Law School Case Brief
Stanton v. Metro Corp. - 438 F.3d 119 (1st Cir. 2006)
A communication is susceptible to defamatory meaning if it would tend to hold the plaintiff up to scorn, hatred, ridicule or contempt, in the minds of any considerable and respectable segment in the community. In making the assessment, however, the communication must be interpreted reasonably, and can be ruled defamatory only if it would lead a reasonable reader to conclude that it conveyed a defamatory meaning.

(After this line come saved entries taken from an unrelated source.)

(* ===== verification/FftSpec.v ===== *)
(** * The fixed-point Fourier transform: what it computes

    [fix_fft], which works in place with a bit-reversed order and passes of
    butterflies, gives the same numbers as the recursive transform [dft]:
    the transforms of the even and of the odd samples, combined with the
    twiddle factors, in the same 16-bit arithmetic. *)

From S2P Require Import Prelude Arrays Streams Double Fft.

(** ** Complex samples of an array *)

(** The sample [p] of those from [o] on. *)
Definition cget (l : list Z) (o p : Z) : Z * Z := (getz l (o + 2 * p), getz l (o + (2 * p + 1))).

(** An array that has the samples [f] from [o] on, [n] of them, and is [old]
    elsewhere. *)
Definition holds (old : list Z) (o n : Z) (f : Z -> Z * Z) (l : list Z) : Prop :=
  length l = length old /\ (forall p, 0 <= p < n -> cget l o p = f p) /\
  forall k, k < o \/ o + 2 * n <= k -> getz l k = getz old k.

Definition fits (o n : Z) (l : list Z) : Prop := 0 <= o /\ o + 2 * n <= Z.of_nat (length l).

Lemma holds_ext old o n f g l : (forall p, 0 <= p < n -> f p = g p) -> holds old o n f l -> holds old o n g l.
Proof. intros Hfg (L & H & H'). split; [done|]. split; [|done]. intros p Hp. rewrite H by done. by apply Hfg. Qed.

Lemma holds_self o n l : holds l o n (cget l o) l.
Proof. done. Qed.

(** Two samples are written. *)
Lemma cset_spec old o n f l p v :
  holds old o n f l -> fits o n old -> 0 <= p < n ->
  exists l1 l2, arr_set l (o + 2 * p) v.1 = Some l1 /\ arr_set l1 (o + (2 * p + 1)) v.2 = Some l2 /\
    holds old o n (fun q => if q =? p then v else f q) l2.
Proof.
  intros (L & Hf & Ho) [Ho0 Hlen] Hp.
  destruct ((arr_set_get_or 0) l (o + 2 * p) v.1) as (l1 & E1 & L1 & G1); [lia|].
  destruct ((arr_set_get_or 0) l1 (o + (2 * p + 1)) v.2) as (l2 & E2 & L2 & G2); [lia|].
  exists l1, l2. split_and!; [done..|]. split; [congruence|]. split.
  - intros q Hq. unfold cget. rewrite !G2, !G1. destruct (Z.eqb_spec q p) as [->|Hne].
    + rewrite Z.eqb_refl. replace (o + 2 * p =? o + (2 * p + 1)) with false by lia. rewrite Z.eqb_refl. by destruct v.
    + replace (o + 2 * q =? o + (2 * p + 1)) with false by lia. replace (o + 2 * q =? o + 2 * p) with false by lia.
      replace (o + (2 * q + 1) =? o + (2 * p + 1)) with false by lia.
      replace (o + (2 * q + 1) =? o + 2 * p) with false by lia. by apply Hf.
  - intros k Hk. rewrite G2, G1. replace (k =? o + (2 * p + 1)) with false by lia.
    replace (k =? o + 2 * p) with false by lia. by apply Ho.
Qed.

Lemma cget_re old o n f l p : holds old o n f l -> fits o n old -> 0 <= p < n ->
  arr_get l (o + 2 * p) = Some (f p).1 /\ arr_get l (o + (2 * p + 1)) = Some (f p).2.
Proof.
  intros (L & Hf & _) [Ho0 Hlen] Hp. rewrite <- (Hf p Hp). cbn [cget fst snd]. split; apply (arr_get_get_or 0); lia.
Qed.

(** ** Bit reversal *)

(** The [n] low bits of [b] in reverse order. *)
Fixpoint rev (n : nat) (b : Z) : Z :=
  match n with O => 0 | S n => b mod 2 * 2 ^ Z.of_nat n + rev n (b / 2) end.

Lemma pow2_S (n : nat) : 2 ^ Z.of_nat (S n) = 2 * 2 ^ Z.of_nat n.
Proof. by rewrite Nat2Z.inj_succ, Z.pow_succ_r by lia. Qed.

Lemma pow2_pos (n : nat) : 0 < 2 ^ Z.of_nat n.
Proof. apply Z.pow_pos_nonneg; lia. Qed.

Stacy Stanton was one of five young people pictured in a photograph that was juxtaposed with an article on teenage promiscuity. Just above the byline, and just below the main article text, the following appeared in italicized type: "The photos on these pages are from an award-winning five-year project on teen sexuality. . . The individuals pictured are unrelated to the people or events described in this story. The names of the teenagers interviewed for this story have been changed." The words were rendered in the smallest font on the page, which was otherwise devoid of text that explained the photograph or identified its subjects. Claiming to never have participated in any project on teen sexuality, plaintiff Stanton brought this state law action for defamation against defendant Metro Corp. The district court relied heavily on the disclaimer in dismissing the action. Stanton appealed.
Did the district court err in dismissing Stanton’s state-law defamation action against the magazine publisher, Metro Corp.?
In reversing and remanding the district court's decision, the Court of Appeals for the Sixth Circuit held that, given the fact that the placement of the disclaimer made it easy to overlook between the larger fonts of the byline and the body of the story, a reasonable reader could have failed to notice the disclaimer or failed to read the second sentence. The appellate court held that the article was reasonably susceptible to a defamatory meaning.